## [What is required]
In the entries that follow, find the line containing "so [IsZero] is", then output exactly every line from the first through that one.

## [Given data]
(** * logsearch: the search logger, versions 1 and 2

    A shallow embedding of [search_logger.go] and [postgres_mock.go]
    (version 1, the trie-based logger):
    the prefix tree, [LogSearch] with its extension step, the timeout
    sweep [processTimedOutWords], the start-up load, and the in-memory
    database the repository ships.

    Conventions of the embedding.
    - A Go string is the sequence of runes that [range] yields on it; a
      rune is its code point. (Strings are taken to be valid UTF-8, so
      that the word the sweep rebuilds rune by rune is the word that was
      walked.)
    - A [time.Time] is the number of nanoseconds since the zero instant,
      so [IsZero] is a comparison with 0; one call of the logger reads the
      clock once, and that reading is the argument [now].
    - A [*TrieNode] is the path that leads from the root to the node: every
      node is owned by exactly one parent, so the path determines it.
    - The mutex makes [LogSearch] and [processTimedOutWords] atomic; the
      ticker goroutine is the stream of [Tick] events of a trace.
    - Calls of [log.Printf] are left out, and with them the [prefix] that
      [handleWordExtension] slices for its message only.
    - Version 2 ([search_logger_v2.go], which keeps no trie and asks its
      own in-memory database at every call) is embedded in module [V2],
      with the same conventions. *)

From stdpp Require Import gmap list strings pretty.

#[local] Set Warnings "-register-all".
#[local] Open Scope Z_scope.

(** ** Go values *)

Abbreviation rune := Z (only parsing).
Abbreviation word := (list Z) (only parsing).
Abbreviation Time := Z (only parsing).
Abbreviation Duration := Z (only parsing).

(** [time.Time.IsZero] and [time.Time.Before]. *)
Definition IsZero (t : Time) : bool := t =? 0.
Definition Before (t u : Time) : bool := t <? u.

(** Two's-complement wrap-around of [int64] (and of [int] on 64-bit
    targets), for the [++] of the mock database. *)
Definition wrap64 (z : Z) : Z := (z + 2 ^ 63) mod 2 ^ 64 - 2 ^ 63.

(** [error] values: the one message the mock database produces, any other
    storage failure, and [fmt.Errorf("...: %w", err)]. *)
Inductive error :=
  | record_not_found (id : Z)
  | storage_failure
  | wrap (context : string) (cause : error).

(** What the code takes from the Go runtime and standard library: the
    Unicode tables behind [strings.ToLower] and [strings.TrimSpace], and
    the order in which [range] visits a map, which Go leaves unspecified
    (every entry is visited once). *)
Class GoRuntime := {
  unicode_ToLower : rune → rune;
  unicode_IsSpace : rune → bool;
  range_words : gset word → list word;
  range_words_perm : ∀ s, range_words s ≡ₚ elements s;
  range_ids : ∀ {V}, gmap Z V → list (Z * V);
  range_ids_perm : ∀ V (m : gmap Z V), range_ids m ≡ₚ map_to_list m
}.

Section Strings.
Context `{GoRuntime}.

Fixpoint TrimLeftSpace (s : word) : word :=
  match s with
  | [] => []
  | c :: s' => if unicode_IsSpace c then TrimLeftSpace s' else s
  end.

(** [strings.TrimSpace]: leading and trailing white space removed. *)
Definition TrimSpace (s : word) : word :=
  reverse (TrimLeftSpace (reverse (TrimLeftSpace s))).

(** [strings.ToLower]: rune by rune. *)
Definition ToLower (s : word) : word := unicode_ToLower <$> s.

Definition normalize (s : word) : word := ToLower (TrimSpace s).
End Strings.

(** ** The prefix tree *)

Inductive TrieNode := mkTrieNode {
  children : gmap Z TrieNode;
  isEndOfWord : bool;
  lastSeen : Time;
  dbID : option Z
}.

(** [&TrieNode{children: make(map[rune]*TrieNode)}] *)
Definition newTrieNode : TrieNode := mkTrieNode ∅ false 0 None.

Definition set_children (ch : gmap Z TrieNode) (n : TrieNode) : TrieNode :=
  mkTrieNode ch (isEndOfWord n) (lastSeen n) (dbID n).
Definition set_isEndOfWord (b : bool) (n : TrieNode) : TrieNode :=
  mkTrieNode (children n) b (lastSeen n) (dbID n).
Definition set_lastSeen (t : Time) (n : TrieNode) : TrieNode :=
  mkTrieNode (children n) (isEndOfWord n) t (dbID n).
Definition set_dbID (r : option Z) (n : TrieNode) : TrieNode :=
  mkTrieNode (children n) (isEndOfWord n) (lastSeen n) r.

(** Following [node = node.children[char]] along a word; [None] when a
    child is [nil]. *)
Fixpoint walk (node : TrieNode) (w : word) : option TrieNode :=
  match w with
  | [] => Some node
  | char :: w' =>
      match children node !! char with
      | Some child => walk child w'
      | None => None
      end
  end.

(** The traverse/build loop of [LogSearch] and [buildTrieFromWord]:
    missing children are created on the way. *)
Fixpoint build (w : word) (node : TrieNode) : TrieNode :=
  match w with
  | [] => node
  | char :: w' =>
      let child := default newTrieNode (children node !! char) in
      set_children (<[char := build w' child]> (children node)) node
  end.

(** A write through the pointer to the node at path [w]. *)
Fixpoint update_at (f : TrieNode → TrieNode) (w : word) (node : TrieNode) : TrieNode :=
  match w with
  | [] => f node
  | char :: w' =>
      match children node !! char with
      | Some child =>
          set_children (<[char := update_at f w' child]> (children node)) node
      | None => node
      end
  end.

(** [hasAnySearchedDescendants]: the early [return true] makes the loop a
    disjunction over the children, whatever the order of the visit. *)
Fixpoint hasAnySearchedDescendants (node : TrieNode) : bool :=
  map_fold (λ _ child found,
      found || negb (IsZero (lastSeen child)) || hasAnySearchedDescendants child)
    false (children node).

(** [findAllTimedOutWords]: the result map is keyed by the word, so its
    content does not depend on the order of the visit; the node it maps a
    word to is the one at that path. *)
Fixpoint findAllTimedOutWords (node : TrieNode) (currentWord : word)
    (cutoffTime : Time) (result : gset word) : gset word :=
  let result :=
    if negb (IsZero (lastSeen node)) && Before (lastSeen node) cutoffTime
    then {[currentWord]} ∪ result else result in
  map_fold (λ char child result,
      findAllTimedOutWords child (currentWord ++ [char]) cutoffTime result)
    result (children node).

(** ** The persistence gateway

    [SearchLogger] calls four methods on its [db]. They are kept behind an
    interface so that the error branches of the logger can be exercised;
    [MockPostgresDB] below is the implementation of the repository. *)
Class Gateway (DB : Type) := {
  gw_CreateTable : DB → DB * option error;
  gw_InsertOrReplace : DB → word → Time → Time → DB * (error + Z);
  gw_Update : DB → Z → word → Time → DB * option error;
  gw_GetAllSearchedWords : DB → DB * (error + list word)
}.

(** ** postgres_mock.go *)

Record SearchRecord := mkSearchRecord {
  ID : Z;
  Word : word;
  FirstSearchedAt : Time;
  LastUpdatedAt : Time;
  SearchCount : Z
}.

Record MockPostgresDB := mkMockPostgresDB {
  searches : gmap Z SearchRecord;
  nextID : Z
}.

Definition NewMockPostgresDB : MockPostgresDB := mkMockPostgresDB ∅ 1.

Section Mock.
Context `{GoRuntime}.

Definition CreateTable (m : MockPostgresDB) : MockPostgresDB * option error :=
  (m, None).

Definition InsertOrReplace (m : MockPostgresDB) (w : word)
    (firstSearched lastUpdated : Time) : MockPostgresDB * (error + Z) :=
  match List.find (λ '(_, record), bool_decide (Word record = w))
                  (range_ids (searches m)) with
  | Some (id, record) =>
      let record := mkSearchRecord (ID record) (Word record)
                      (FirstSearchedAt record) lastUpdated
                      (wrap64 (SearchCount record + 1)) in
      (mkMockPostgresDB (<[id := record]> (searches m)) (nextID m), inr id)
  | None =>
      let id := nextID m in
      (mkMockPostgresDB
         (<[id := mkSearchRecord id w firstSearched lastUpdated 1]> (searches m))
         (wrap64 (nextID m + 1)),
       inr id)
  end.

Definition Update (m : MockPostgresDB) (id : Z) (newWord : word)
    (lastUpdated : Time) : MockPostgresDB * option error :=
  match searches m !! id with
  | None => (m, Some (record_not_found id))
  | Some record =>
      let record := mkSearchRecord (ID record) newWord
                      (FirstSearchedAt record) lastUpdated
                      (wrap64 (SearchCount record + 1)) in
      (mkMockPostgresDB (<[id := record]> (searches m)) (nextID m), None)
  end.

Definition GetAllSearchedWords (m : MockPostgresDB)
    : MockPostgresDB * (error + list word) :=
  (m, inr ((λ '(_, record), Word record) <$> range_ids (searches m))).

Definition MockGateway : Gateway MockPostgresDB :=
  {| gw_CreateTable := CreateTable;
     gw_InsertOrReplace := InsertOrReplace;
     gw_Update := Update;
     gw_GetAllSearchedWords := GetAllSearchedWords |}.
End Mock.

## [Task response]
(** * logsearch: the search logger, versions 1 and 2

    A shallow embedding of [search_logger.go] and [postgres_mock.go]
    (version 1, the trie-based logger):
    the prefix tree, [LogSearch] with its extension step, the timeout
    sweep [processTimedOutWords], the start-up load, and the in-memory
    database the repository ships.

    Conventions of the embedding.
    - A Go string is the sequence of runes that [range] yields on it; a
      rune is its code point. (Strings are taken to be valid UTF-8, so
      that the word the sweep rebuilds rune by rune is the word that was
      walked.)
    - A [time.Time] is the number of nanoseconds since the zero instant,
      so [IsZero] is a comparison with 0; one call of the logger reads the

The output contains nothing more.